To read one file from one server, I use the below Logstash configuration:

input {
  beats {
    port => 5044
  }
}
filter {
    grok {
match => {"message" =>"\[%{TIMESTAMP_ISO8601:timestamp}\]%{SPACE}\[%{DATA:Severity}\]%{SPACE}\[%{DATA:Plugin}\]%{SPACE}\[%{DATA:Servername}\](?<short_message>(.|\r|\n)*)"}
    }
} 
output {
  elasticsearch {
    hosts => ["<ESserverip>:9200"]
    index => "groklogs"
}
          stdout { codec => rubydebug }
}

And this is the filebeat configuration:

paths:
    - D:\ELK 7.1.0\elasticsearch-7.1.0-windows-x86_64\elasticsearch-7.1.0\logs\*.log

output.logstash:
  hosts: ["<logstaship>:5044"]

Can anyone please give me an example of

  1. How i should convert the above to receive from multiple applications from multiple servers.
  2. Should i configure multiple ports? How?
  3. How should i use multiple Groks?
  4. How can i optimize it in a single or minimal logstash configuration files?

How will a typical set up look. Please help me.

1

1 Answers

4
votes

You can use tags in order to differentiate between applications (logs patterns).
As Filebeat provides metadata, the field beat.name will give you the ability to filter the server(s) you want.
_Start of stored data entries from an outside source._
(* ===== verification/JsValue.v ===== *)
(** * JavaScript values

    The [unknown] payloads the sources inspect: values as [JSON.parse] and the
    tool transports produce them (no functions, symbols or accessors). A
    number is NaN, an infinity or a finite double, the latter as the rational
    it denotes, on which the language's comparisons are exact. An object is
    the list of its own enumerable properties in order. *)

From Stdlib Require Import String ZArith QArith Qround Lia.
From stdpp Require Import base list option strings pretty sets.
From S2P Require Import Prelude JsString.

Open Scope string_scope.

Inductive jsnum : Type :=
| NumNaN
| NumInf (negative : bool)
| NumFin (q : Q).

Inductive jsval : Type :=
| JUndefined
| JNull
| JBool (b : bool)
| JNumber (n : jsnum)
| JString (s : string)
| JArray (l : list jsval)
| JObject (fields : list (string * jsval)).

(** ** Numbers *)

(** [a < b]; every comparison with NaN is false. *)
Definition num_lt (a b : jsnum) : bool :=
  match a, b with
  | NumNaN, _ | _, NumNaN => false
  | NumInf true, NumInf true => false
  | NumInf true, _ => true
  | _, NumInf true => false
  | NumInf false, _ => false
  | _, NumInf false => true
  | NumFin p, NumFin q => negb (Qle_bool q p)
  end.

(** [a <= b]. *)
Definition num_le (a b : jsnum) : bool :=
  match a, b with
  | NumNaN, _ | _, NumNaN => false
  | NumInf true, _ => true
  | _, NumInf true => false
  | _, NumInf false => true
  | NumInf false, _ => false
  | NumFin p, NumFin q => Qle_bool p q
  end.

(** [Number.isFinite]. *)
Definition num_isFinite (a : jsnum) : bool :=
  match a with
  | NumFin _ => true
  | _ => false
  end.

(** [Math.floor] of a finite number. *)
Definition num_floor (q : Q) : Z := Qfloor q.

Definition num_of_nat (n : nat) : jsnum := NumFin (inject_Z (Z.of_nat n)).

(** ** Arithmetic of doubles

    A finite number is a double, so its denominator is a power of two; a product
    is the exact product with its numerator rounded to 53 bits. *)

Section Doubles.
Local Open Scope Z_scope.

(** An integer product rounded to 53 significant bits, ties to even. *)
Definition round53 (m : Z) : Z :=
  let a := Z.abs m in
  if a <? 2 ^ 53 then m
  else
    let p := 2 ^ (Z.log2 a - 52) in
    let q := a / p in
    let r := a mod p in
    let up := if 2 * r <? p then 0 else if p <? 2 * r then 1 else q mod 2 in
    Z.sgn m * ((q + up) * p).

(** [Math.floor(a * b)] of finite numbers. *)
Definition mul_floor (a b : Q) : Z := round53 (Qnum a * Qnum b) / (Zpos (Qden a) * Zpos (Qden b)).

(** The denominator of a double. *)
Definition dyadic (q : Q) : Prop := exists k, 0 <= k /\ Zpos (Qden q) = 2 ^ k.

Lemma round53_small (m : Z) : Z.abs m < 2 ^ 53 -> round53 m = m.
Proof. intros H. unfold round53. cbv zeta. by rewrite (proj2 (Z.ltb_lt _ _) H). Qed.

Lemma round53_nonneg (m : Z) : 0 <= m -> 0 <= round53 m.
Proof.
  intros Hm. unfold round53. cbv zeta. rewrite Z.abs_eq by done.
  destruct (Z.ltb_spec m (2 ^ 53)); [done|].
  assert (0 <= Z.log2 m - 52) by (pose proof (Z.log2_le_mono (2 ^ 53) m ltac:(lia)) as H1;
    rewrite Z.log2_pow2 in H1 by lia; lia).
  set (p := 2 ^ (Z.log2 m - 52)). assert (0 < p) by (apply Z.pow_pos_nonneg; lia).
  pose proof (Z.div_pos m p ltac:(lia) ltac:(lia)).
  apply Z.mul_nonneg_nonneg; [apply Z.sgn_nonneg; lia|].
  apply Z.mul_nonneg_nonneg; [|lia].
  pose proof (Z.mod_pos_bound (m / p) 2 ltac:(lia)).
  destruct (2 * (m mod p) <? p); [lia|]. destruct (p <? 2 * (m mod p)); lia.
Qed.

(** Rounding does not pass a representable bound. *)
Lemma round53_upper (m w k : Z) :
  0 <= k -> 0 <= m <= w * 2 ^ k -> w < 2 ^ 53 -> round53 m <= w * 2 ^ k.
Proof.
  intros Hk [Hm Hle] Hw. unfold round53. cbv zeta. rewrite Z.abs_eq by done.
  destruct (Z.ltb_spec m (2 ^ 53)) as [|Hbig]; [done|].
  assert (Hl : 53 <= Z.log2 m) by (pose proof (Z.log2_le_mono (2 ^ 53) m ltac:(lia)) as H1;
    rewrite Z.log2_pow2 in H1 by lia; lia).
  assert (Hl2 : Z.log2 m < 53 + k).
  { apply Z.log2_lt_pow2; [lia|]. rewrite Z.pow_add_r by lia.
    apply (Z.le_lt_trans _ (w * 2 ^ k)); [done|]. apply Z.mul_lt_mono_pos_r; [|done].
    apply Z.pow_pos_nonneg; lia. }
  set (e := Z.log2 m - 52) in *. set (p := 2 ^ e). assert (Hp : 0 < p) by (apply Z.pow_pos_nonneg; lia).
  assert (Hx : w * 2 ^ k = w * 2 ^ (k - e) * p).
  { unfold p. rewrite <- Z.mul_assoc, <- Z.pow_add_r by lia. do 2 f_equal. lia. }
  rewrite Z.sgn_pos, Z.mul_1_l, Hx by lia. apply Z.mul_le_mono_nonneg_r; [lia|].
  pose proof (Z.div_mod m p ltac:(lia)) as Hd. pose proof (Z.mod_pos_bound m p Hp) as Hr.
  rewrite Hx in Hle.
  assert (Hq : m / p <= w * 2 ^ (k - e)) by (apply (Z.mul_le_mono_pos_r _ _ p Hp); nia).
  assert (Hup : 0 < m mod p -> m / p + 1 <= w * 2 ^ (k - e)).
  { intros Hpos. assert (m / p < w * 2 ^ (k - e)); [|lia]. apply (Z.mul_lt_mono_pos_r p _ _ Hp). nia. }
  pose proof (Z.mod_pos_bound (m / p) 2 ltac:(lia)).
  destruct (Z.ltb_spec (2 * (m mod p)) p); [lia|]. destruct (p <? 2 * (m mod p)); lia.
Qed.

(** An integer times a ratio below one does not exceed the integer. *)
Lemma mul_floor_ratio (w : Z) (r : Q) :
  0 <= w < 2 ^ 53 -> dyadic r -> (0 < r)%Q -> (r < 1)%Q -> 0 <= mul_floor (inject_Z w) r <= w.
Proof.
  intros Hw (k & Hk & Hd) H0 H1. unfold mul_floor. cbn [inject_Z Qnum Qden]. rewrite Z.mul_1_l.
  unfold Qlt in H0, H1. cbn [Qnum Qden] in H0, H1. rewrite Hd in *.
  assert (Hp : 0 < 2 ^ k) by (apply Z.pow_pos_nonneg; lia).
  assert (Hb : 0 <= w * Qnum r <= w * 2 ^ k).
  { split; [nia|]. apply Z.mul_le_mono_nonneg_l; lia. }
  split.
  - apply Z.div_pos; [|done]. apply round53_nonneg. lia.
  - apply Z.div_le_upper_bound; [done|]. rewrite (Z.mul_comm (2 ^ k)). apply round53_upper; lia.
Qed.
End Doubles.

(** [Math.min(a, b)]. *)
Definition num_min (a b : jsnum) : jsnum :=
  match a, b with
  | NumNaN, _ | _, NumNaN => NumNaN
  | _, _ => if num_lt b a then b else a
  end.

(** ** Property access and shape tests *)

Fixpoint assoc_lookup (key : string) (fields : list (string * jsval)) : jsval :=
  match fields with
  | [] => JUndefined
  | (k, v) :: rest => if String.eqb k key then v else assoc_lookup key rest
  end.

(** [value[key]] on an object or array (never on [null]/[undefined], where the
    language throws; the sources test before they read). *)
Definition get_prop (key : string) (value : jsval) : jsval :=
  match value with
  | JObject fields => assoc_lookup key fields
  | JArray l => if String.eqb key "length" then JNumber (num_of_nat (length l)) else JUndefined
  | _ => JUndefined
  end.

(** [typeof value === "object" && value !== null]: objects and arrays. *)
Definition is_object (value : jsval) : bool :=
  match value with
  | JObject _ | JArray _ => true
  | _ => false
  end.

Definition as_string (value : jsval) : option string :=
  match value with
  | JString s => Some s
  | _ => None
  end.

Definition as_number (value : jsval) : option jsnum :=
  match value with
  | JNumber n => Some n
  | _ => None
  end.

Definition as_array (value : jsval) : option (list jsval) :=
  match value with
  | JArray l => Some l
  | _ => None
  end.

Definition is_nullish (value : jsval) : bool :=
  match value with
  | JUndefined | JNull => true
  | _ => false
  end.

Definition is_undefined (value : jsval) : bool :=
  match value with
  | JUndefined => true
  | _ => false
  end.

(** [a ?? b]. *)
Definition nullish (a b : jsval) : jsval := if is_nullish a then b else a.

(** [value === true]. *)
Definition is_true (value : jsval) : bool :=
  match value with
  | JBool b => b
  | _ => false
  end.

(** ** [JSON.stringify]

    The decimal rendering of a finite number is the parameter [num_str]
    (the language's [Number::toString]); everything else is spelled out.
    [None] is the [undefined] that [JSON.stringify(undefined)] returns;
    inside an array [undefined] prints as [null], and an [undefined] property
    is skipped. *)
Section Stringify.
Context (num_str : Q -> string).

Fixpoint json_stringify (v : jsval) : option string :=
  match v with
  | JUndefined => None
  | JNull => Some "null"
  | JBool true => Some "true"
  | JBool false => Some "false"
  | JNumber (NumFin q) => Some (num_str q)
  | JNumber _ => Some "null"
  | JString s => Some (json_string s)
  | JArray l =>
      Some ("[" ++ join "," (map (fun x => default "null" (json_stringify x)) l) ++ "]")
  | JObject fields =>
      Some ("{" ++ join "," (omap (fun kv =>
        (fun t => json_string (fst kv) ++ ":" ++ t) <$> json_stringify (snd kv)) fields) ++ "}")
  end.
End Stringify.

(** A decimal counter inside a template literal. *)
Definition nat_str (n : nat) : string := pretty n.

(** ** [Map] with string keys: entries in insertion order *)

Section OrderedMap.
Context {V : Type}.

Fixpoint map_get (key : string) (m : list (string * V)) : option V :=
  match m with
  | [] => None
  | (k, v) :: rest => if String.eqb k key then Some v else map_get key rest
  end.

Definition map_has (key : string) (m : list (string * V)) : bool :=
  match map_get key m with
  | Some _ => true
  | None => false
  end.

(** [map.set]: an existing key keeps its place. *)
Fixpoint map_set (key : string) (v : V) (m : list (string * V)) : list (string * V) :=
  match m with
  | [] => [(key, v)]
  | (k, w) :: rest => if String.eqb k key then (k, v) :: rest else (k, w) :: map_set key v rest
  end.

Definition map_delete (key : string) (m : list (string * V)) : list (string * V) :=
  List.filter (fun kv => negb (String.eqb (fst kv) key)) m.
End OrderedMap.

Lemma map_get_set {V} (k k' : string) (v : V) (m : list (string * V)) :
  map_get k' (map_set k v m) = if String.eqb k k' then Some v else map_get k' m.
Proof.
  induction m as [|[q w] m IH]; simpl; [done|].
  destruct (String.eqb_spec q k) as [->|Hqk]; simpl.
  - by destruct (String.eqb k k').
  - rewrite IH. destruct (String.eqb_spec q k'), (String.eqb_spec k k'); congruence.
Qed.

Lemma map_set_keys {V} (k : string) (v : V) (m : list (string * V)) :
  map fst (map_set k v m) = if map_has k m then map fst m else (map fst m ++ [k])%list.
Proof.
  unfold map_has. induction m as [|[q w] m IH]; simpl; [done|].
  destruct (String.eqb_spec q k); simpl; [done|]. rewrite IH. by destruct (map_get k m).
Qed.

Lemma map_has_keys {V} (k : string) (m : list (string * V)) : map_has k m = true <-> k ∈ map fst m.
Proof.
  unfold map_has. induction m as [|[q w] m IH]; simpl; [set_solver|].
  rewrite elem_of_cons, <- IH. destruct (String.eqb_spec q k); naive_solver.
Qed.

Lemma map_get_elem {V} (k : string) (v : V) (m : list (string * V)) :
  NoDup (map fst m) -> (k, v) ∈ m <-> map_get k m = Some v.
Proof.
  induction m as [|[q w] m IH]; simpl; intros Hnd; [split; [by intros ?%elem_of_nil|done]|].
  apply NoDup_cons in Hnd as [Hq Hnd]. rewrite elem_of_cons, (IH Hnd).
  destruct (String.eqb_spec q k) as [->|Hne]; [|naive_solver]. split; [|naive_solver].
  intros [[= ->]|H]; [done|]. exfalso. apply Hq. apply map_has_keys. unfold map_has. by rewrite H.
Qed.

Lemma map_set_NoDup {V} (k : string) (v : V) (m : list (string * V)) :
  NoDup (map fst m) -> NoDup (map fst (map_set k v m)).
Proof.
  intros H. rewrite map_set_keys. destruct (map_has k m) eqn:E; [done|].
  apply NoDup_app. split; [done|]. split; [|apply NoDup_singleton].
  intros x Hx Hk%list_elem_of_singleton. subst.
  apply map_has_keys in Hx. congruence.
Qed.

Lemma map_delete_keys {V} (k : string) (m : list (string * V)) :
  map fst (map_delete k m) = List.filter (fun q => negb (String.eqb q k)) (map fst m).
Proof.
  unfold map_delete. induction m as [|[q w] m IH]; simpl; [done|].
  destruct (String.eqb q k); simpl; by rewrite IH.
Qed.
Multiple inputs of type log and for each one a different tag should be sufficient.
See these examples in order to help you.

Logstash

filter {
    if "APP1" in [tags] {
        grok {
             ...
        }
    }
    if "APP2" in [tags] {
        grok {
             ...
        }
    }
}

Filebeat

filebeat.inputs:
- type: log 
  paths:
    - /var/log/system.log
    - /var/log/wifi.log
  tags: ["APP1"]
- type: log 
  paths:
    - "/var/log/apache2/*"
  tags: ["APP2"]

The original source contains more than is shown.